Like the house, the carriage house is of brick on a marble foundation, with marble trim. It is two stories tall. At its roofline is a Doric cornice and balustrade. The door and six-over-one double-hung sash windows are capped with flat marble arches. Like the main house, bricks on the south (front) facade are laid in Flemish bond, the other three are in common bond. The north and east facades have windows while the west is blind as it once abutted a neighboring building. Inside its walls were historically unfinished brick and the floor partially paved, with minimal decoration, although that has been changed by the building's adaption for office use.

==History==

In 1853, Benjamin W. Arnold of Albany had established his lumber business in partnership with a Michigan man. By the 1880s they were selling lumber from all over the Great Lakes via the Erie Canal. A thousand employees worked in their mills, and the firm had a large portion of dock space on Albany's waterfront. Benjamin Walworth Arnold succeeded his father upon his 1891 death and continued to expand the business. He eventually became president of the Duluth and Northern Minnesota Railroad, and married into the Van Rensselaer family, descendants of the patroons of the area during Dutch Colonial times.

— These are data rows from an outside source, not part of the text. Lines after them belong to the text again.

(* ===== verification/Heap.v ===== *)
(** * The slab heap

    Model of src/kernel/heap.cpp.  A slab is one page: its header, then objects
    of one size; the first word of a free object links to the next one.
    [hp_slabs] are the headers by address, [hp_link] those first words.  The heap
    reads and writes the metadata of page frames; [FrameStore] is what it relies
    on there, beyond the page allocator's contract. *)

From S2P Require Import Prelude Pmm PmmBlocks PageAlloc.
Open Scope Z_scope.

Class FrameStore (S : Type) `{!PageAllocator S} := {
  fs_private : S → Z → option Z;
  fs_order : S → Z → option nat;
  fs_set_private : Z → Z → M S ();
  fs_set_spec s F A q v : pa_inv s F A → q ∈ pages A → is_Some (fs_private s q) →
    wp (fs_set_private q v) (λ _ s', pa_inv s' F A ∧ pa_hhdm s' = pa_hhdm s ∧
      ∀ q', fs_private s' q' = if decide (q' = q) then Some v else fs_private s q') s;
  fs_alloc_keep s c r s' q : pa_alloc c s = Ok (r, s') → fs_private s' q = fs_private s q;
  fs_free_keep s a c s' q : pa_free a c s = Ok ((), s') → fs_private s' q = fs_private s q ∧ pa_hhdm s' = pa_hhdm s;
  fs_block s F A p o : pa_inv s F A → (p, o) ∈ A → is_Some (fs_private s p) ∧ fs_order s p = Some o
}.

Record Slab := mkSlab {
  sl_free_list : option Z;
  sl_free_count : Z;
  sl_next : option Z;
  sl_prev : option Z;
  sl_cache : nat
}.
Definition sizeof_Slab : Z := 40.

Definition set_sl_free (fl : option Z) (n : Z) (r : Slab) : Slab := mkSlab fl n (sl_next r) (sl_prev r) (sl_cache r).
Definition set_sl_next (v : option Z) (r : Slab) : Slab := mkSlab (sl_free_list r) (sl_free_count r) v (sl_prev r) (sl_cache r).
Definition set_sl_prev (v : option Z) (r : Slab) : Slab := mkSlab (sl_free_list r) (sl_free_count r) (sl_next r) v (sl_cache r).

Record SlabCache := mkCache { sc_object_size : Z; sc_partial : option Z; sc_full : option Z; sc_empty : option Z }.

Definition NUM_CACHES : nat := 9.
Definition kCaches : list SlabCache := (λ n, mkCache n None None None) <$> [8; 16; 32; 64; 128; 256; 512; 1024; 2048].

(** The three lists of a cache. *)
Inductive which := Partial | Full | Empty.

#[export] Instance which_eq_dec : EqDecision which.
Proof. solve_decision. Defined.

Definition sc_head (w : which) (c : SlabCache) : option Z :=
  match w with Partial => sc_partial c | Full => sc_full c | Empty => sc_empty c end.
Definition set_sc_head (w : which) (v : option Z) (c : SlabCache) : SlabCache :=
  match w with
  | Partial => mkCache (sc_object_size c) v (sc_full c) (sc_empty c)
  | Full => mkCache (sc_object_size c) (sc_partial c) v (sc_empty c)
  | Empty => mkCache (sc_object_size c) (sc_partial c) (sc_full c) v
  end.

Record heap (PA : Type) := mkHeap {
  hp_pages : PA;
  hp_slabs : gmap Z Slab;
  hp_link : Z → option Z;
  hp_caches : list SlabCache
}.
Arguments mkHeap {PA}.
Arguments hp_pages {PA} _.
Arguments hp_slabs {PA} _.
Arguments hp_link {PA} _.
Arguments hp_caches {PA} _.

Definition set_hp_pages {PA} (v : PA) (r : heap PA) : heap PA := mkHeap v (hp_slabs r) (hp_link r) (hp_caches r).
Definition set_hp_slabs {PA} (v : gmap Z Slab) (r : heap PA) : heap PA := mkHeap (hp_pages r) v (hp_link r) (hp_caches r).
Definition set_hp_link {PA} (v : Z → option Z) (r : heap PA) : heap PA := mkHeap (hp_pages r) (hp_slabs r) v (hp_caches r).
Definition set_hp_caches {PA} (v : list SlabCache) (r : heap PA) : heap PA := mkHeap (hp_pages r) (hp_slabs r) (hp_link r) v.

Section heap.
Context {PA : Type} `{!PageAllocator PA} `{!FrameStore PA}.
Abbreviation W := (M (heap PA)).

Definition hp_op {A} (op : M PA A) : W A := λ s,
  match op (hp_pages s) with
  | Ok (a, pa) => Ok (a, set_hp_pages pa s)
  | Panic msg => Panic msg
  | UB => UB
  end.
Definition read_slab (a : Z) : W Slab := s ← get; deref (hp_slabs s !! a).
Definition write_slab (a : Z) (f : Slab → Slab) : W () :=
  r ← read_slab a; modify (λ s, set_hp_slabs (<[a := f r]> (hp_slabs s)) s).
Definition read_cache (c : nat) : W SlabCache := s ← get; deref (hp_caches s !! c).
Definition write_cache (c : nat) (f : SlabCache → SlabCache) : W () :=
  r ← read_cache c; modify (λ s, set_hp_caches (<[c := f r]> (hp_caches s)) s).
(** [*reinterpret_cast<void**>(a) = v] *)
Definition write_link (a : Z) (v : option Z) : W () := modify (λ s, set_hp_link (<[a := v]> (hp_link s)) s).

(** ** Slabs *)

(** [n] links between objects of [size] bytes from [curr], then null. *)
Fixpoint build_links (n : nat) (curr size : Z) : W () :=
  match n with
  | O => write_link curr None
  | S n => write_link curr (Some (curr + size));; build_links n (curr + size) size
  end.

Definition slab_capacity (size : Z) : Z := (PAGE_SIZE - sizeof_Slab) / size.

Definition slab_create (c : nat) : W (option Z) :=
  phys ← hp_op (pa_alloc 1);
  if phys =? 0 then mret None
  else
    s ← get;
    let virt := phys +64 pa_hhdm (hp_pages s) in
    cache ← read_cache c;
    let size := sc_object_size cache in
    let free_count := u32 (slab_capacity size) in
    let first_obj := virt + sizeof_Slab in
    modify (λ s, set_hp_slabs (<[virt := mkSlab (Some first_obj) free_count None None c]> (hp_slabs s)) s);;
    build_links (Z.to_nat (u32 (free_count - 1))) first_obj size;;
    (match fs_private (hp_pages s) (phys_to_pfn phys) with None => undefined | Some _ => mret () end);;
    hp_op (fs_set_private (phys_to_pfn phys) virt);;
    mret (Some virt).

(** ** The lists of a cache *)

(** [slab->next = head; if (head) head->prev = slab; head = slab; slab->prev = nullptr] *)
Definition push_slab (c : nat) (w : which) (slab : Z) : W () :=
  cache ← read_cache c;
  write_slab slab (set_sl_next (sc_head w cache));;
  match sc_head w cache with
  | Some h => write_slab h (set_sl_prev (Some slab))
  | None => mret ()
  end;;
  write_cache c (set_sc_head w (Some slab));;
  write_slab slab (set_sl_prev None).

(** [if (prev) prev->next = next; else head = next; if (next) next->prev = prev] *)
Definition remove_slab (c : nat) (w : which) (slab : Z) : W () :=
  r ← read_slab slab;
  match sl_prev r with
  | Some p => write_slab p (set_sl_next (sl_next r))
  | None => write_cache c (set_sc_head w (sl_next r))
  end;;
  r ← read_slab slab;
  match sl_next r with
  | Some n => write_slab n (set_sl_prev (sl_prev r))
  | None => mret ()
  end.

(** [cache->empty = slab->next; if (cache->empty) cache->empty->prev = nullptr] *)
Definition pop_empty (c : nat) (slab : Z) : W () :=
  r ← read_slab slab;
  write_cache c (set_sc_head Empty (sl_next r));;
  match sl_next r with
  | Some n => write_slab n (set_sl_prev None)
  | None => mret ()
  end.

(** ** Allocation *)

(** The index of the first cache whose objects are large enough. *)
Fixpoint find_cache (size : Z) (cs : list SlabCache) (i : nat) : option nat :=
  match cs with
  | [] => None
  | c :: cs => if size <=? sc_object_size c then Some i else find_cache size cs (S i)
  end.

(** A slab at the head of the partial list; [None] when there is no page. *)
Definition partial_slab (c : nat) : W (option Z) :=
  cache ← read_cache c;
  match sc_partial cache with
  | Some slab => mret (Some slab)
  | None =>
    r ← match sc_empty cache with
        | None => slab_create c
        | Some slab => pop_empty c slab;; mret (Some slab)
        end;
    match r with
    | None => mret None
    | Some slab => push_slab c Partial slab;; mret (Some slab)
    end
  end.

(** Take the first free object of the slab; a full slab changes lists. *)
Definition take_object (c : nat) (slab : Z) : W Z :=
  r ← read_slab slab;
  match sl_free_list r with
  | None => undefined
  | Some obj =>
    s ← get;
    let n := u32 (sl_free_count r - 1) in
    write_slab slab (set_sl_free (hp_link s obj) n);;
    (if n =? 0 then remove_slab c Partial slab;; push_slab c Full slab else mret ());;
    mret obj
  end.

Definition kmalloc (size : Z) : W Z :=
  if size =? 0 then mret 0
  else
    s ← get;
    match find_cache size (hp_caches s) 0 with
    | None =>
      phys ← hp_op (pa_alloc ((size +64 PAGE_MASK) / PAGE_SIZE));
      if phys =? 0 then mret 0
      else s ← get; mret (phys +64 pa_hhdm (hp_pages s))
    | Some c =>
      r ← partial_slab c;
      match r with
      | None => mret 0
      | Some slab => take_object c slab
      end
    end.

(** ** Deallocation *)

(** The slab is completely free: from partial to empty. *)
Definition to_empty (c : nat) (slab : Z) : W () :=
  r ← read_slab slab;
  cache ← read_cache c;
  (if slab_capacity (sc_object_size cache) <=? sl_free_count r then remove_slab c Partial slab;; push_slab c Empty slab else mret ()).

(** The slab was full: from full to partial, before the test for empty. *)
Definition to_partial (c : nat) (slab : Z) : W () :=
  r ← read_slab slab;
  (if sl_free_count r =? 1 then remove_slab c Full slab;; push_slab c Partial slab else mret ());;
  to_empty c slab.

Definition free_object (slab ptr : Z) : W () :=
  r ← read_slab slab;
  let c := sl_cache r in
  write_link ptr (sl_free_list r);;
  write_slab slab (set_sl_free (Some ptr) (u32 (sl_free_count r + 1)));;
  to_partial c slab.

Definition kfree (ptr : Z) : W () :=
  if ptr =? 0 then mret ()
  else
    s ← get;
    let phys := ptr -64 pa_hhdm (hp_pages s) in
    let pfn := phys_to_pfn phys in
    match fs_private (hp_pages s) pfn with
    | None => mret ()
    | Some d =>
      if negb (d =? 0) then free_object d ptr
      else
        order ← deref (fs_order (hp_pages s) pfn);
        hp_op (pa_free phys (block_size order))
    end.
End heap.
Lemma unlinked_lists c w a f n l1 l2 r cache h h' place :
  lists_ok h place → slab_at h a = Some (f, n, c) → place a = Some w → hp_caches h !! c = Some cache →
  dchain (snext h) (sprev h) (chead h c w) (l1 ++ a :: l2) → snext h a = sl_next r → sprev h a = sl_prev r →
  sl_prev r = last l1 → sl_next r = list.head l2 →
  (∀ y, y ∈ l1 ++ a :: l2 ↔ place y = Some w ∧ ∃ f n, slab_at h y = Some (f, n, c)) →
  rest_after c w r h h' → relinked h h' (unlinked_next h r) (unlinked_prev h r) →
  lists_ok h' (<[a := None]> place).
Proof.
  intros Hl Ha Hp Hc Hd En Ep Epl Enl Hel Hrest Hrel. pose proof (dchain_NoDup _ _ _ _ Hd) as (_ & Hdis & [Hnin _]%NoDup_cons)%NoDup_app.
  destruct (relinked_slab_at _ _ _ _ Hrel) as [Ea Elk]. destruct (rest_after_head _ _ _ _ _ _ Hrest Hc) as [Eh Eo].
  assert (Hmem : ∀ y, y ∈ l1 ++ l2 ↔ y ∈ l1 ++ a :: l2 ∧ y ≠ a).
  { intros y. rewrite !elem_of_app, elem_of_cons. set_solver. }
  intros c' w'. destruct (decide ((c', w') = (c, w))) as [[= -> ->]|Hne].
  - rewrite Eh. exists (l1 ++ l2). split.
    + rewrite <-Ep, <-En. assert (Hs : ∀ y, y ∈ l1 ++ l2 → is_Some (slab_at h y)).
      { intros y [Hy _]%Hmem. by eapply in_list_slab. }
      apply (dchain_remove (snext h) (sprev h)); [done|..]; intros y Hy; destruct (Elk y (Hs y Hy)) as [E1 E2];
        rewrite ?E1, ?E2, En, Ep; done.
    + intros y. rewrite Hmem, Hel, Ea. destruct (decide (y = a)) as [->|Hy].
      * rewrite fn_lookup_insert. naive_solver.
      * rewrite fn_lookup_insert_ne by done. naive_solver.
  - destruct (Hl c' w') as (l' & Hd' & Hel'). rewrite (Eo c' w' Hne). eapply other_list; [exact Hrel|exact Hd'|exact Hel'|..].
    + assert (Hout : ∀ y, y ∈ l' → y ∉ l1 ++ a :: l2).
      { intros y (Hpy & f1 & n1 & H1)%Hel' (Hpy' & f2 & n2 & H2)%Hel. congruence. }
      intros y Hy. apply Hout in Hy. unfold unlinked_next, unlinked_prev. rewrite Epl, Enl. rewrite !decide_False; [done|..].
      * intros Hh%head_Some_elem_of. set_solver.
      * intros Hh%last_Some_elem_of. set_solver.
    + intros y f' n' Hsy. destruct (decide (y = a)) as [->|Hy]; [|by rewrite fn_lookup_insert_ne].
      rewrite fn_lookup_insert. split; [done|congruence].
Qed.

By the turn of the century the lumber business in Albany was declining as forests and markets opened up further west. Arnold turned his attentions to more local industries, such as banking, and began giving away money to local causes. In 1904 he commissioned Stanford White, who had worked for Henry Hobson Richardson as a draftsman thirty years earlier on the state capitol but had not built anything of his own in the city, to design a house on the site of an old chapel that was demolished to make way for it, along with a carriage house on a nearby block. It used the new Colonial Revival architectural style, very different from the homes of other wealthy Albany residents built in the area at the time, making it the subject of extended commentary in local newspapers of the time. It was also the first fully electrified home in the city. White, who did not remain in Albany to oversee the construction, was murdered by Harry Thaw two years later, leaving Arnold's buildings as his only work in Albany.

Arnold himself died in 1932, after spending the later years of his life as a trustee of many local colleges and a director of local banks. His widow remained in the property until her death in 1945. The estate sold the house to the New York State College for Teachers (now part of the State University of New York at Albany), which used it as a fraternity house and dormitory. Two local auto mechanics bought the carriage house and converted it into an auto repair shop.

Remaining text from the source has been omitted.